» **What to work on**: Only one stretch of the data below should be repeated: the lines from the line containing "(* ===== verification/KfdTopology.v ===== *)" through the line containing "From stdpp Require", inclusive, exactly as they are.

Stored records:
######

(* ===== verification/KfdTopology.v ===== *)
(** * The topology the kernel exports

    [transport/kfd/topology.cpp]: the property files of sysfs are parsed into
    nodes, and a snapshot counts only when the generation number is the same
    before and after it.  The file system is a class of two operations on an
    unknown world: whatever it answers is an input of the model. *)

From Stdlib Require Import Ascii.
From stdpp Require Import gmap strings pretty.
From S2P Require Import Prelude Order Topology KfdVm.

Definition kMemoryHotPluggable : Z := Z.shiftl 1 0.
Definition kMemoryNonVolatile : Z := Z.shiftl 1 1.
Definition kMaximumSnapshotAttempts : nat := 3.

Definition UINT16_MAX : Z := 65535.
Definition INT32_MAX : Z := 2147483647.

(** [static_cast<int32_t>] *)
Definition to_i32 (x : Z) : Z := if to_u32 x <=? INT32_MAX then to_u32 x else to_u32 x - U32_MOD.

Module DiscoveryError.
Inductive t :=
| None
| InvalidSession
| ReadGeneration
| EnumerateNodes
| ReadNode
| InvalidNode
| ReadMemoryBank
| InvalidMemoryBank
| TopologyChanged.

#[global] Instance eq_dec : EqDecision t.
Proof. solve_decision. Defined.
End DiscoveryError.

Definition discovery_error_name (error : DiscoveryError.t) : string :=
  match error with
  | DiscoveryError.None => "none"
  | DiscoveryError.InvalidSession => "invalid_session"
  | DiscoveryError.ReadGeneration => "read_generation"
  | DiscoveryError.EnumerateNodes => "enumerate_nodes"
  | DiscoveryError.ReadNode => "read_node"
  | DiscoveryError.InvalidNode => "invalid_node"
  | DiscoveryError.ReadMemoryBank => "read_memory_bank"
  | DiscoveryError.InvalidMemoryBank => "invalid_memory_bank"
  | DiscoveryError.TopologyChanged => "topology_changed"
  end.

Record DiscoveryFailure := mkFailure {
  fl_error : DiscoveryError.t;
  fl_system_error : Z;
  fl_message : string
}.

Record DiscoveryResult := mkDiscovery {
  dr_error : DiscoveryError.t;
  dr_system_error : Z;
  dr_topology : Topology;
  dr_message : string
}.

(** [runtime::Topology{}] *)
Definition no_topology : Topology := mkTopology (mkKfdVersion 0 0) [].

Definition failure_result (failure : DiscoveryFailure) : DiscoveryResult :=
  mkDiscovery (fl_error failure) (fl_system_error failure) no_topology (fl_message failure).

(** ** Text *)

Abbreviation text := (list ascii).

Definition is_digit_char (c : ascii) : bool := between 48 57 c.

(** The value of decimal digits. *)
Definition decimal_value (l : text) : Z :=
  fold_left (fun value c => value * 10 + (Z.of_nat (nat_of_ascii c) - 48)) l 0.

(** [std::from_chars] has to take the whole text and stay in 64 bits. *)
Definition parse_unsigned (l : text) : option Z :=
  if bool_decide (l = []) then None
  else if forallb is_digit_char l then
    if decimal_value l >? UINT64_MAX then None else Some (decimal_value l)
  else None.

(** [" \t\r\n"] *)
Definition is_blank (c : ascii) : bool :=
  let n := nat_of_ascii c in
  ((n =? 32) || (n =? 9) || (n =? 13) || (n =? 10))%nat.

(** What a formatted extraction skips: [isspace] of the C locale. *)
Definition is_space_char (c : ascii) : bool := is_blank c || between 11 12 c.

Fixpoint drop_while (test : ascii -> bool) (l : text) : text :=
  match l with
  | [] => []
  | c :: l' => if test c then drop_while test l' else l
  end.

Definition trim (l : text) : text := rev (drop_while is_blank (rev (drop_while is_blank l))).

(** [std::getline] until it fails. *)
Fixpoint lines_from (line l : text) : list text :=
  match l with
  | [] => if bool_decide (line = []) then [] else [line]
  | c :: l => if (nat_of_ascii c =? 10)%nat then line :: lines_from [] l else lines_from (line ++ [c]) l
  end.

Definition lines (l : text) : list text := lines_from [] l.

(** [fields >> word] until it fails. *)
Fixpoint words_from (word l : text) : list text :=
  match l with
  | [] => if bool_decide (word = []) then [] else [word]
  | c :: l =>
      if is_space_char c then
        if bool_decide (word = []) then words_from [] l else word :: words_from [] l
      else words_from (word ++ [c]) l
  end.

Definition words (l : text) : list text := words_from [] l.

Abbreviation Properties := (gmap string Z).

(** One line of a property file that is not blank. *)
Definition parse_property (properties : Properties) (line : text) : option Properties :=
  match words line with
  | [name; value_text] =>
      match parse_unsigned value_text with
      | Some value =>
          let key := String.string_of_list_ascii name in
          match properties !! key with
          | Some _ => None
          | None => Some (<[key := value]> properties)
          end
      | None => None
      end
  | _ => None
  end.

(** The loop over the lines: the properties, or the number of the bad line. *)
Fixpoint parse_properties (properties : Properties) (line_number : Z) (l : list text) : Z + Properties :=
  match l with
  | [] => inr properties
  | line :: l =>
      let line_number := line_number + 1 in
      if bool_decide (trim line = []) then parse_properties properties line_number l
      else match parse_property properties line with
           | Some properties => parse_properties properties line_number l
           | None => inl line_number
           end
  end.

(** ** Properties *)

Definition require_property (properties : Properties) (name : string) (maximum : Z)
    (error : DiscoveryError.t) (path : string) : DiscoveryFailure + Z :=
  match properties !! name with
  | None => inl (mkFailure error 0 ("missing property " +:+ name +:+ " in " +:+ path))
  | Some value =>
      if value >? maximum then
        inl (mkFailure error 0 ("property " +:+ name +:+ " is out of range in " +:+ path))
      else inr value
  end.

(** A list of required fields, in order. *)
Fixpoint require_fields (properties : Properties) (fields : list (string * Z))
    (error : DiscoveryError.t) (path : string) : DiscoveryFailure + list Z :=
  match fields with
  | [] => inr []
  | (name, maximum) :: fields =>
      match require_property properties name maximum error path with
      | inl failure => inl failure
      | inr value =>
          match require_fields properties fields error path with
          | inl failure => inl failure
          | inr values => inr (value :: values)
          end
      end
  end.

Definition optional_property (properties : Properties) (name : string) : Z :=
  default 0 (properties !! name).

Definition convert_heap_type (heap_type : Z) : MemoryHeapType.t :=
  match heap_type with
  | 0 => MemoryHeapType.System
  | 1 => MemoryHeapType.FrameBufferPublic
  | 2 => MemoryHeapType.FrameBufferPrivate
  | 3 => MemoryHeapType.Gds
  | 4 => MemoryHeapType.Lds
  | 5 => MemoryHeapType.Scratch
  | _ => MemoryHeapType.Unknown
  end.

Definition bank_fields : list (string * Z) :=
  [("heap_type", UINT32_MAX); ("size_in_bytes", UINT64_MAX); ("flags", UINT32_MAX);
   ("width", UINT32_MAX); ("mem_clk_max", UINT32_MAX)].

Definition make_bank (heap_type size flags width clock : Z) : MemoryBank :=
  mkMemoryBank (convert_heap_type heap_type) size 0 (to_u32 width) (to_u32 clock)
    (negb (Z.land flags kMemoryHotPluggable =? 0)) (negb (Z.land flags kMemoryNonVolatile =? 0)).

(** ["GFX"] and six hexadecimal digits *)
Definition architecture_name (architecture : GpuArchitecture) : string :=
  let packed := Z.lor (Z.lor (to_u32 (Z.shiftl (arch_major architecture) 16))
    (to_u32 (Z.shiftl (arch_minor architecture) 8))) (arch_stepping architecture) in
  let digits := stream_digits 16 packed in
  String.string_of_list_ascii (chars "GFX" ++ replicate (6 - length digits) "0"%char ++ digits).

######

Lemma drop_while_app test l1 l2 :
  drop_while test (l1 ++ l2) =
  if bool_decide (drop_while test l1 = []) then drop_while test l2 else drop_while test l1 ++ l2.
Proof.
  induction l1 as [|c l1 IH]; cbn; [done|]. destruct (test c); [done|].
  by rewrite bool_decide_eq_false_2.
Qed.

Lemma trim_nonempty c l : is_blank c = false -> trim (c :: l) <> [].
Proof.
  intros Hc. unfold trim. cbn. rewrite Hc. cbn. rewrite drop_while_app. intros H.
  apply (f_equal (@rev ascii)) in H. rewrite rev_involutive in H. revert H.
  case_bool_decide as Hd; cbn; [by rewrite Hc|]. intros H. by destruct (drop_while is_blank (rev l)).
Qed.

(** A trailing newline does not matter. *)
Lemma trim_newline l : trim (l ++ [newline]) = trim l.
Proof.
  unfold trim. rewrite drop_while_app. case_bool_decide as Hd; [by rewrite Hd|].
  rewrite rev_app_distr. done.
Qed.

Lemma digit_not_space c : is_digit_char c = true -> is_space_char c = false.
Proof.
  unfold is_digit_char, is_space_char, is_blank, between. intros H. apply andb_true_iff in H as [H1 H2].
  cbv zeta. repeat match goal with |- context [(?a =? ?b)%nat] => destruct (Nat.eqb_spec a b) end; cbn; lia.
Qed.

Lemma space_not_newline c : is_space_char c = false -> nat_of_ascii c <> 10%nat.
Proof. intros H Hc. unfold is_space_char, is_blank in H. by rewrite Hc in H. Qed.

######

» **Exercise answer**:
(* ===== verification/KfdTopology.v ===== *)
(** * The topology the kernel exports

    [transport/kfd/topology.cpp]: the property files of sysfs are parsed into
    nodes, and a snapshot counts only when the generation number is the same
    before and after it.  The file system is a class of two operations on an
    unknown world: whatever it answers is an input of the model. *)

From Stdlib Require Import Ascii.
From stdpp Require Import gmap strings pretty.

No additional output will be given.